The Public Utilities Commission hosted a meeting in Whitehall Tuesday, where a handful of attendees expressed concerns about the proposal's environmental impact.
"This whole operation to me would seem to be a reckless endangerment of our environment," Queensbury resident Skip Stranahan said.
Since the project’s origins roughly three years ago, company executives have maintained the 333 mile line's small size and state-of-the-art technology will keep it from harming the environment, despite carrying 1,000 megawatts of power.
"It is safe for the environment, it is in the public need and you know, we just think this is a great project for the state of New York," said Jessome, who attended Tuesday’s meeting and offered a presentation to the crowd.
A recent study conducted by London Economics and commissioned by Transmission Developers found the project would likely lower New York City's utility costs by as much as $650 million per year and create at least 1,000 jobs, with that figure more than doubling during the construction phase.
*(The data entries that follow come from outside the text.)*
(* ===== verification/FileSpec.v ===== *)
(** * The contents of files

    A file as a sequence of bytes: the blocks that an inode names, directly and through its
    indirect block.  [bmap] gives a file a block without changing its contents, [inode_write]
    replaces a range of bytes, [inode_read] returns one; other files stay as they are. *)

From stdpp Require Import functions.
From S2P Require Import Prelude Spinlock Mem DList Bufcache BufSpec Log LogSpec Crash Inode InodeSpec BlockSpec.

(** ** The blocks of a file *)

(** The block with the part [n] of a file, and, for [n = MAXFILE], its indirect block; 0 when
    there is none. *)
Definition fblk (V : Z → memory) (x : inode) (n : Z) : Z :=
  if n =? MAXFILE then i_addrs x !!! NDIRECT
  else if n <? NDIRECT then i_addrs x !!! n
  else if i_addrs x !!! NDIRECT =? 0 then 0
  else load32 (V (i_addrs x !!! NDIRECT)) (4 * (n - NDIRECT)).

(** The byte at the offset [o]; a missing block counts as zeros. *)
Definition fbyte (V : Z → memory) (x : inode) (o : Z) : Z :=
  if fblk V x (o / BSIZE) =? 0 then 0 else load8 (V (fblk V x (o / BSIZE))) (o mod BSIZE).

(** The first block of the bitmap; before it are the super block and the inodes. *)
Definition bmz (g : geom) : Z := g_ninodes g / IPB + 3.

(** A block that belongs to a file. *)
Definition dblk (g : geom) (V : Z → memory) (b : Z) : Prop := 0 ≤ b < g_size g ∧ ¬ reserved g b ∧ used g V b = true.
(** An array of words. *)
Lemma store_words c f n d : 0 ≤ c → c + 4 * Z.of_nat n ≤ W32 →
  let F := foldl (λ d i, store32 (c + 4 * i) (f i) d) d (seqZ 0 (Z.of_nat n)) in
  (∀ b, 0 ≤ b < W32 → ¬ (c ≤ b < c + 4 * Z.of_nat n) → load8 F b = load8 d b) ∧
  (∀ j, 0 ≤ j < Z.of_nat n → 0 ≤ f j < W32 → load32 F (c + 4 * j) = f j).
Proof.
  intros Hc. induction n as [|n IH]; intros Hn; [by split; [|lia]|].
  replace (Z.of_nat (S n)) with (Z.of_nat n + 1) in * by lia. rewrite seqZ_app by lia.
  replace (seqZ (0 + Z.of_nat n) 1) with [Z.of_nat n] by (rewrite seqZ_cons by lia; by rewrite seqZ_nil).
  rewrite foldl_app. destruct (IH ltac:(lia)) as [IH1 IH2]. simpl. split.
  - intros b Hb Hout. rewrite load8_store32_ne by lia. apply IH1; lia.
  - intros j Hj Hf. destruct (decide (j = Z.of_nat n)) as [->|Hne].
    + apply load32_store32_eq; lia.
    + rewrite load32_store32_ne by lia. apply IH2; [lia|done].
Qed.

Definition dino (V : Z → memory) (x : inode) : memory := V (IBLOCK (i_inum x)).

(** The disk has the inode. *)
Record on_disk (V : Z → memory) (x : inode) : Prop := {
  od_type : s16 (load16 (dino V x) (dip (i_inum x))) = i_type x;
  od_major : s16 (load16 (dino V x) (dip (i_inum x) + 2)) = i_major x;
  od_minor : s16 (load16 (dino V x) (dip (i_inum x) + 4)) = i_minor x;
  od_nlink : s16 (load16 (dino V x) (dip (i_inum x) + 6)) = i_nlink x;
  od_size : load32 (dino V x) (dip (i_inum x) + 8) = i_size x;
  od_addrs : ∀ i, 0 ≤ i ≤ NDIRECT → load32 (dino V x) (dip (i_inum x) + 12 + 4 * i) = i_addrs x !!! i;
}.

(** The fields of an inode have their types. *)
Record inode_typed (x : inode) : Prop := {
  it_short : Forall (λ v, -32768 ≤ v < 32768) [i_type x; i_major x; i_minor x; i_nlink x];
  it_size : 0 ≤ i_size x < W32;
  it_addrs : ∀ i, 0 ≤ i ≤ NDIRECT → 0 ≤ i_addrs x !!! i < W32;
}.

Lemma dip_range i : 0 ≤ dip i ∧ dip i + 64 ≤ 512.
Proof. unfold dip, IPB, BSIZE, DINODE_SIZE. change (512 / 64) with 8. divlia. Qed.

Lemma put_dinode_words x d :
  let a := dip (i_inum x) in
  let F := put_dinode x d in
  (∀ b, 0 ≤ b < a + 12 → load8 F b = load8 (store32 (a + 8) (i_size x) (store16 (a + 6) (i_nlink x)
    (store16 (a + 4) (i_minor x) (store16 (a + 2) (i_major x) (store16 a (i_type x) d))))) b) ∧
  (∀ b, 0 ≤ b < W32 → ¬ (a ≤ b < a + 64) → load8 F b = load8 d b) ∧
  (∀ i, 0 ≤ i ≤ NDIRECT → 0 ≤ i_addrs x !!! i < W32 → load32 F (a + 12 + 4 * i) = i_addrs x !!! i).
Proof.
  intros a F. pose proof (dip_range (i_inum x)) as Ha. fold a in Ha. unfold F, put_dinode. fold a.
  set (d1 := store32 (a + 8) _ _). change (NDIRECT + 1) with (Z.of_nat 13).
  destruct (store_words (a + 12) (λ i, i_addrs x !!! i) 13 d1) as [H1 H2]; [lia|unfold W32; lia|].
  split; [|split].
  - intros b Hb. apply H1; unfold W32; lia.
  - intros b Hb Hout. rewrite H1 by lia. unfold d1. rewrite load8_store32_ne by (unfold W32 in *; lia).
    by rewrite !load8_store16 by (unfold W32 in *; lia).
  - intros i Hi Hr. apply H2; [unfold NDIRECT in *; lia|done].
Qed.

Lemma put_dinode_on_disk V x : inode_typed x → on_disk (<[IBLOCK (i_inum x) := put_dinode x (dino V x)]> V) x.
Proof.
  intros [Hs Hz Ha]. destruct (put_dinode_words x (dino V x)) as (Hlo & _ & Hw).
  pose proof (dip_range (i_inum x)) as Hr. set (a := dip (i_inum x)) in *.
  apply Forall_cons in Hs as [H1 Hs]. apply Forall_cons in Hs as [H2 Hs]. apply Forall_cons in Hs as [H3 Hs].
  apply Forall_cons in Hs as [H4 _].
  constructor; unfold dino at 1; rewrite fn_lookup_insert; fold a; [..|intros i Hi; by apply Hw, Ha].
  5:{ erewrite load32_ext by (intros i Hi; apply Hlo; lia). apply load32_store32_eq; unfold W32 in *; lia. }
  all: erewrite load16_ext by (apply Hlo; lia); rewrite load16_store32_ne by (unfold W32; lia).
  all: rewrite ?load16_store16_ne by (unfold W32; lia); apply load16_store16; unfold W32; lia.
Qed.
That’s an economic boost many around here say is needed.
"It's in terrible shape, we've lost most of our industry up here,” Whitehall Town Supervisor George Armstrong said. “Anything that would create jobs is a real bonus up here."
Yet others remain skeptical the benefits won't be evenly dispersed throughout the state, especially with the upstate region having limited access to the power the line will carry.
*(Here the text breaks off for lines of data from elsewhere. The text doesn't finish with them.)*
(** C5: what is written to a file is read from it.  When a descriptor is open for writing on
    a file, in which the offset lies, and the disk has room, [file_write] of [n] bytes, which
    it splits into transactions, returns [n]; the file on the disk then has these bytes at
    the offset, the same others, and the size of the old end or the new one; all other files
    are unchanged.  [file_read] of another descriptor at the offset returns the bytes. *)
Theorem file_write_read s V x f1 f2 off n data :
  cachedi None g ip s V ∅ x → idle_inode x → disk_ok g V → ifile g V x →
  opened f1 off s → opened f2 off s → f1 ≠ f2 →
  f_writable (files s !!! (f1 - 1)) ≠ 0 → f_readable (files s !!! (f2 - 1)) ≠ 0 →
  0 ≤ off ≤ i_size x → 0 ≤ n → off + n ≤ MAXFILE * BSIZE → n ≤ Z.of_nat (length data) → 4 * nchunks n ≤ pot g V x →
  runs (let! r := file_write f1 data n in
        let! b := file_read f2 n in
        ret (r, b)) s
    (λ r s', r = (n, (n, u8 <$> take (Z.to_nat n) data)) ∧
      ∃ V' x', cachedi None g ip s' V' ∅ x' ∧ (∀ b, ¬ in_log (g_st g) b → fdisk s' !!! (1, b) = V' b) ∧
        written g V x V' x' (Z.max (i_size x) (off + n)) (put_range off n data (fbyte V x))).
Proof.
  intros Hc Hid Hd Hif Hop1 Hop2 Hne Hwr Hrd Hoff Hn Hmax Hlen Hp. pose proof Hmax as Hm. change (MAXFILE * BSIZE) with 71680 in Hm.
  eapply runs_bind_mono; [by apply (file_write_runs s V x f1 off n data)|].
  intros r s1 [-> (V' & x' & [Hc1 Hid1 Hw (_ & Hm1 & _) _ _])]. pose proof (Hm1 (f2 - 1) ltac:(lia)) as E2.
  destruct (wn_inode _ _ _ _ _ _ _ Hw) as [a Ex]. assert (i_size x' = Z.max (i_size x) (off + n)) as Esz by (by rewrite Ex).
  eapply runs_bind_mono.
  { apply (file_read_runs None s1 V' ∅ x' f2 off n Hc1 Hid1); [apply Hw|done|unfold opened; by rewrite E2|by rewrite E2|lia|done|unfold W32; lia]. }
  intros b s2 (-> & Hc2 & _). apply runs_ret. rewrite Z.min_l by lia. split.
  - do 2 f_equal. apply list_eq. intros i. rewrite !list_lookup_fmap. destruct (decide (Z.of_nat i < n)) as [Hi|Hi].
    + rewrite lookup_seqZ_lt, lookup_take_lt by lia. destruct (lookup_lt_is_Some_2 data i) as [d Ed]; [lia|]. rewrite Ed. simpl.
      rewrite (wn_bytes _ _ _ _ _ _ _ Hw) by (change (MAXFILE * BSIZE) with 71680; lia). unfold put_range.
      rewrite decide_True by lia. replace (Z.to_nat (off + Z.of_nat i - off)) with i by lia.
      by rewrite (list_lookup_total_correct _ _ _ Ed).
    + rewrite lookup_seqZ_ge, lookup_take_ge by lia. done.
  - exists V', x'. split; [done|]. split; [|done]. intros b Hb. by eapply cachedi_disk.
Qed.

(** C2: a crash during a write to a file leaves a prefix of the data.  Wherever the disk
    writes of [file_write] stop, and however often the recovery of the next boots is stopped
    as well, the boot that completes finds on the disk the file with the first [i] bytes of
    the data written, for some [i], its inode to match, and all other files unchanged. *)
Theorem file_write_crash s V x f off n data :
  cachedi None g ip s V ∅ x → idle_inode x → disk_ok g V → ifile g V x → opened f off s →
  f_writable (files s !!! (f - 1)) ≠ 0 → 0 ≤ off ≤ i_size x → 0 ≤ n → off + n ≤ MAXFILE * BSIZE →
  n ≤ Z.of_nat (length data) → 4 * nchunks n ≤ pot g V x → settled (fdisk s) (g_st g) →
  runs (file_write f data n) s (λ r s', r = n ∧
    ∃ ws, d_writes (l_bc (f_lg s')) = d_writes (l_bc (f_lg s)) ++ ws ∧
    ∀ k D t, rtc stopped_boot (apply_writes (take k ws) (fdisk s)) D → disk_boot (l_bc t) → d_disk (l_bc t) = D →
      runs boot t (λ _ t', pins (l_bc t') ∅ [] ∧ ∃ i V' x', 0 ≤ i ≤ n ∧
        (∀ b, ¬ in_log (g_st g) b → d_disk (l_bc t') !!! (1, b) = V' b) ∧
        written g V x V' x' (Z.max (i_size x) (off + i)) (put_range off i data (fbyte V x)))).
Proof.
  intros Hc Hid Hd Hif Hop Hwr Hoff Hn Hmax Hlen Hp Hset.
  eapply runs_mono; [by apply (file_write_runs s V x f off n data)|].
  intros r s' [-> (V' & x' & Hfl)]. split; [done|]. destruct (fi_crash _ _ _ _ _ _ _ _ _ _ _ Hfl Hset) as [_ (ws & Ew & _ & Hk)].
  exists ws. split; [done|]. intros k D t Hst Hb Ht. destruct (Hk k) as (F & Hr & i & Vi & xi & Hi & HV & Hw).
  eapply runs_mono; [apply (recovers_boot Hmagic (g_st g) D F t); [by eapply (recovers_stopped Hmagic)|done|done]|].
  intros [] t' (_ & Hpins & Hsame & _). split; [done|]. exists i, Vi, xi. split; [done|]. split; [|done].
  intros b Hbl. rewrite Hsame by done. by apply HV.
Qed.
"I'm not against the power, I'm not against New York City, I'm not against any of those things,” Whitehall Village Mayor Peter Telisky said. “I'd just like to see it be fair for us and not put us in any peril or in any more distress than we already are."
Telisky also said he’s encouraged that Transmission Developers will have to pay local taxes on the power line.
According to Jessome, the taxes will be paid based on an assessed value of between $5 million and $6 million per mile. He also said a $117 million trust fund has been established to help benefit the local municipalities the proposed line would pass through.
Five more public meetings are scheduled throughout the state this month.
In addition to state approval, which Jessome expects to be finalized later this year, the project still needs the go ahead from the U.S. Department of Energy. Jessome hopes to have work complete by the end of 2016.